- [PROBLEM DETAILS] Exact repetition of every record is required.

- [Saved entries]
(** X11: a call that falls under "meals" with a number as amount returns the
    error result, "miscellaneous"/"error" with confidence 0.0, when the
    amount is None or text: the comparison with 75 raises. *)
Theorem categorize_meal_needs_number
    (description merchant : string) (amount : value) :
  Categorization.category (categorize_expense description merchant (VInt 0))
  = "meals" ->
  amount = VNone \/ (exists s, amount = VStr s) ->
  categorize_expense description merchant amount
  = {| Categorization.category := "miscellaneous";
       Categorization.subcategory := "error";
       Categorization.confidence := F64.zero;
       Categorization.error := Some (str_of_exn (TypeError_order amount));
       Categorization.alternative_categories := [] |}.
Proof.
  unfold categorize_expense.
  generalize (str_lower description) (str_lower merchant). intros dl ml.
  destruct (max_by_score (score_all dl ml)) as [[c s] | ] eqn:E.
  - rewrite !(categorize_lowered_scored dl ml _ c s E).
    destruct (subcategory_of_number c dl 0) as (sub & ->).
    cbn [Categorization.category]. intros -> Ha.
    unfold subcategory_of, bind.
    change ("meals" =? "transportation")%string with false.
    change ("meals" =? "meals")%string with true. cbv iota.
    destruct Ha as [-> | (t & ->)]; reflexivity.
  - unfold categorize_lowered. rewrite E. cbn. discriminate.
Qed.

(** X12: under "meals", the subcategory is "business_meal" exactly when the
    amount is a number above 75, whatever meal the description names. *)
Theorem categorize_business_meal_iff
    (description merchant : string) (amount : value) :
  let r := categorize_expense description merchant amount in
  Categorization.category r = "meals" ->
  (Categorization.subcategory r = "business_meal"
   <-> value_gt amount 75 = Ok true).
Proof.
  cbv zeta. unfold categorize_expense.
  generalize (str_lower description) (str_lower merchant). intros dl ml.
  destruct (max_by_score (score_all dl ml)) as [[c s] | ] eqn:E.
  - rewrite (categorize_lowered_scored dl ml _ c s E).
    destruct (subcategory_of c dl amount) as [sub | ex] eqn:Es;
      cbn [Categorization.category Categorization.subcategory];
      [ | discriminate ].
    intros ->. revert Es. unfold subcategory_of, bind.
    change ("meals" =? "transportation")%string with false.
    change ("meals" =? "meals")%string with true. cbv iota.
    destruct (value_gt amount 75) as [[] | ex]; [ | | discriminate ];
      intros H; injection H as <-.
    + split; reflexivity.
    + split; [ | discriminate ]. split_ifs; discriminate.
  - unfold categorize_lowered. rewrite E. cbn. discriminate.
Qed.

(** X13: the alternatives are scored categories other than the returned
    one, all different, and none scores above the returned confidence. *)
Theorem categorize_alternatives_distinct
    (description merchant : string) (amount : value) :
  let r := categorize_expense description merchant amount in
  NoDup (map fst (Categorization.alternative_categories r))
  /\ forall alt,
      In alt (Categorization.alternative_categories r) ->
      fst alt <> Categorization.category r
      /\ In (fst alt)
           ["transportation"; "lodging"; "meals"; "office_supplies"]
      /\ F64.leb (snd alt) (Categorization.confidence r) = true.
Proof.
  cbv zeta. unfold categorize_expense.
  generalize (str_lower description) (str_lower merchant). intros dl ml.
  destruct (max_by_score (score_all dl ml)) as [[c s] | ] eqn:E.
  - rewrite (categorize_lowered_scored dl ml _ c s E).
    destruct (subcategory_of c dl amount) as [sub | ex];
      cbn [Categorization.category Categorization.confidence
           Categorization.alternative_categories];
      [ | split; [ constructor | intros alt [] ] ].
    pose proof (score_all_positive dl ml) as Hpos.
    assert (Hne : score_all dl ml <> [])
      by (intros H; rewrite H in E; discriminate).
    destruct (sorted_desc_head _ Hpos Hne) as (b & tail & Es & Hb).
    pose proof (max_by_score_first_maximum _ _ Hpos E) as Hm.
    assert (Eb : b = (c, s)) by (eapply first_maximum_unique; eauto).
    subst b. rewrite Es. cbn [skipn].
    pose proof (sorted_desc_perm (score_all dl ml)) as Hperm.
    rewrite Es in Hperm.
    assert (Hnd : NoDup (map fst ((c, s) :: tail))).
    { eapply Permutation_NoDup;
        [ symmetry; apply Permutation_map; exact Hperm | ].
      apply score_all_nodup. }
    pose proof (sorted_desc_descending _ Hpos) as Hdesc.
    rewrite Es in Hdesc. unfold descending in Hdesc.
    inversion Hdesc as [ | ? ? _ Hle]; subst.
    inversion Hnd as [ | ? ? Hc Htail]; subst.
    rewrite <- (firstn_skipn 2 tail) in Hc, Htail, Hle.
    rewrite map_app in Hc, Htail. split.
    + now apply NoDup_app_remove_r in Htail.
    + intros alt Halt. split; [ | split ].
      * intros Heq. apply Hc. rewrite in_app_iff. left.
        cbn [fst] in Heq. rewrite <- Heq. now apply in_map.
      * apply score_all_keys with (dl := dl) (ml := ml).
        eapply Permutation_in; [ exact Hperm | ].
        right. rewrite <- (firstn_skipn 2 tail), in_app_iff. now left.
      * rewrite Forall_forall in Hle. apply (Hle alt).
        rewrite in_app_iff. now left.
  - unfold categorize_lowered. rewrite E.
    cbn [Categorization.alternative_categories]. split; [ constructor | ].
    intros alt [].
Qed.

- [OUTPUT OF THE TASK]
(** X11: a call that falls under "meals" with a number as amount returns the
    error result, "miscellaneous"/"error" with confidence 0.0, when the
    amount is None or text: the comparison with 75 raises. *)
Theorem categorize_meal_needs_number
    (description merchant : string) (amount : value) :
  Categorization.category (categorize_expense description merchant (VInt 0))
  = "meals" ->
  amount = VNone \/ (exists s, amount = VStr s) ->
  categorize_expense description merchant amount
  = {| Categorization.category := "miscellaneous";
       Categorization.subcategory := "error";
       Categorization.confidence := F64.zero;
       Categorization.error := Some (str_of_exn (TypeError_order amount));
       Categorization.alternative_categories := [] |}.
Proof.
  unfold categorize_expense.
  generalize (str_lower description) (str_lower merchant). intros dl ml.
  destruct (max_by_score (score_all dl ml)) as [[c s] | ] eqn:E.
  - rewrite !(categorize_lowered_scored dl ml _ c s E).
    destruct (subcategory_of_number c dl 0) as (sub & ->).
    cbn [Categorization.category]. intros -> Ha.
    unfold subcategory_of, bind.
    change ("meals" =? "transportation")%string with false.
    change ("meals" =? "meals")%string with true. cbv iota.
    destruct Ha as [-> | (t & ->)]; reflexivity.
  - unfold categorize_lowered. rewrite E. cbn. discriminate.
Qed.

(** X12: under "meals", the subcategory is "business_meal" exactly when the
    amount is a number above 75, whatever meal the description names. *)
Theorem categorize_business_meal_iff
    (description merchant : string) (amount : value) :
  let r := categorize_expense description merchant amount in
  Categorization.category r = "meals" ->
  (Categorization.subcategory r = "business_meal"
   <-> value_gt amount 75 = Ok true).
Proof.
  cbv zeta. unfold categorize_expense.
  generalize (str_lower description) (str_lower merchant). intros dl ml.
  destruct (max_by_score (score_all dl ml)) as [[c s] | ] eqn:E.
  - rewrite (categorize_lowered_scored dl ml _ c s E).
    destruct (subcategory_of c dl amount) as [sub | ex] eqn:Es;
      cbn [Categorization.category Categorization.subcategory];
      [ | discriminate ].
    intros ->. revert Es. unfold subcategory_of, bind.
    change ("meals" =? "transportation")%string with false.
    change ("meals" =? "meals")%string with true. cbv iota.
    destruct (value_gt amount 75) as [[] | ex]; [ | | discriminate ];
      intros H; injection H as <-.
    + split; reflexivity.
    + split; [ | discriminate ]. split_ifs; discriminate.
  - unfold categorize_lowered. rewrite E. cbn. discriminate.
Qed.

(** X13: the alternatives are scored categories other than the returned
    one, all different, and none scores above the returned confidence. *)
Theorem categorize_alternatives_distinct
    (description merchant : string) (amount : value) :
  let r := categorize_expense description merchant amount in
  NoDup (map fst (Categorization.alternative_categories r))
  /\ forall alt,
      In alt (Categorization.alternative_categories r) ->
      fst alt <> Categorization.category r
      /\ In (fst alt)
           ["transportation"; "lodging"; "meals"; "office_supplies"]
      /\ F64.leb (snd alt) (Categorization.confidence r) = true.
Proof.
  cbv zeta. unfold categorize_expense.
  generalize (str_lower description) (str_lower merchant). intros dl ml.
  destruct (max_by_score (score_all dl ml)) as [[c s] | ] eqn:E.
  - rewrite (categorize_lowered_scored dl ml _ c s E).
    destruct (subcategory_of c dl amount) as [sub | ex];
      cbn [Categorization.category Categorization.confidence
           Categorization.alternative_categories];
      [ | split; [ constructor | intros alt [] ] ].
    pose proof (score_all_positive dl ml) as Hpos.
    assert (Hne : score_all dl ml <> [])
      by (intros H; rewrite H in E; discriminate).
    destruct (sorted_desc_head _ Hpos Hne) as (b & tail & Es & Hb).
    pose proof (max_by_score_first_maximum _ _ Hpos E) as Hm.
    assert (Eb : b = (c, s)) by (eapply first_maximum_unique; eauto).
    subst b. rewrite Es. cbn [skipn].
    pose proof (sorted_desc_perm (score_all dl ml)) as Hperm.
    rewrite Es in Hperm.
    assert (Hnd : NoDup (map fst ((c, s) :: tail))).
    { eapply Permutation_NoDup;
        [ symmetry; apply Permutation_map; exact Hperm | ].
      apply score_all_nodup. }
    pose proof (sorted_desc_descending _ Hpos) as Hdesc.
    rewrite Es in Hdesc. unfold descending in Hdesc.
    inversion Hdesc as [ | ? ? _ Hle]; subst.
    inversion Hnd as [ | ? ? Hc Htail]; subst.
    rewrite <- (firstn_skipn 2 tail) in Hc, Htail, Hle.
    rewrite map_app in Hc, Htail. split.
    + now apply NoDup_app_remove_r in Htail.
    + intros alt Halt. split; [ | split ].
      * intros Heq. apply Hc. rewrite in_app_iff. left.
        cbn [fst] in Heq. rewrite <- Heq. now apply in_map.
      * apply score_all_keys with (dl := dl) (ml := ml).
        eapply Permutation_in; [ exact Hperm | ].
        right. rewrite <- (firstn_skipn 2 tail), in_app_iff. now left.
      * rewrite Forall_forall in Hle. apply (Hle alt).
        rewrite in_app_iff. now left.
  - unfold categorize_lowered. rewrite E.
    cbn [Categorization.alternative_categories]. split; [ constructor | ].
    intros alt [].
Qed.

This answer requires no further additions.